(** The width of a wider picture scaled to the height of the slide is at
    least the width of the slide. *)
Lemma wider_width_covers (img_width img_height slide_width slide_height : Z) :
  0 < img_width -> 0 < img_height ->
  0 <= slide_width < 2 ^ 53 -> 0 < slide_height < 2 ^ 53 ->
  gtb (quotient (inject_Z img_width) (inject_Z img_height))
      (quotient (inject_Z slide_width) (inject_Z slide_height)) = true ->
  slide_width
  <= to_int (mul (of_int slide_height)
                 (quotient (inject_Z img_width) (inject_Z img_height))).
Proof.
  intros Hw Hh HW HH Hgt.
  set (r := quotient (inject_Z img_width) (inject_Z img_height)) in *.
  apply gtb_true in Hgt.
  assert (PH : (0 < inject_Z slide_height)%Q) by (apply inject_Z_pos; lia).
  assert (PW : (0 <= inject_Z slide_width)%Q) by (apply inject_Z_nonneg; lia).
  assert (Hx : (0 <= inject_Z slide_width / inject_Z slide_height)%Q).
  { apply Qle_shift_div_l; [exact PH | lra]. }
  assert (Hr : (inject_Z slide_width / inject_Z slide_height <= r)%Q).
  { apply above_rounding; [ | exact Hx | exact Hgt].
    apply quotient_representable; lia. }
  pose proof (of_int_exact slide_height ltac:(lia)) as EH.
  assert (Hprod : (inject_Z slide_width <= of_int slide_height * r)%Q).
  { rewrite EH.
    apply Qle_trans with
      (inject_Z slide_height * (inject_Z slide_width / inject_Z slide_height))%Q.
    - apply Qle_lteq. right. field. lra.
    - apply Qmult_le_l; [exact PH | exact Hr]. }
  apply to_int_lower; [lia | ].
  unfold mul.
  apply Qle_trans with (round53 (inject_Z slide_width)).
  - rewrite round53_inject by lia. apply Qle_refl.
  - apply round53_mono; [exact PW | exact Hprod].
Qed.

▶ TASK REQUIREMENTS
Would you copy out each line of the records above where the word "assert" occurs?

▶ EXERCISE RESULT
  assert (PH : (0 < inject_Z slide_height)%Q) by (apply inject_Z_pos; lia).
  assert (PW : (0 <= inject_Z slide_width)%Q) by (apply inject_Z_nonneg; lia).
  assert (Hx : (0 <= inject_Z slide_width / inject_Z slide_height)%Q).
  assert (Hr : (inject_Z slide_width / inject_Z slide_height <= r)%Q).
  assert (Hprod : (inject_Z slide_width <= of_int slide_height * r)%Q).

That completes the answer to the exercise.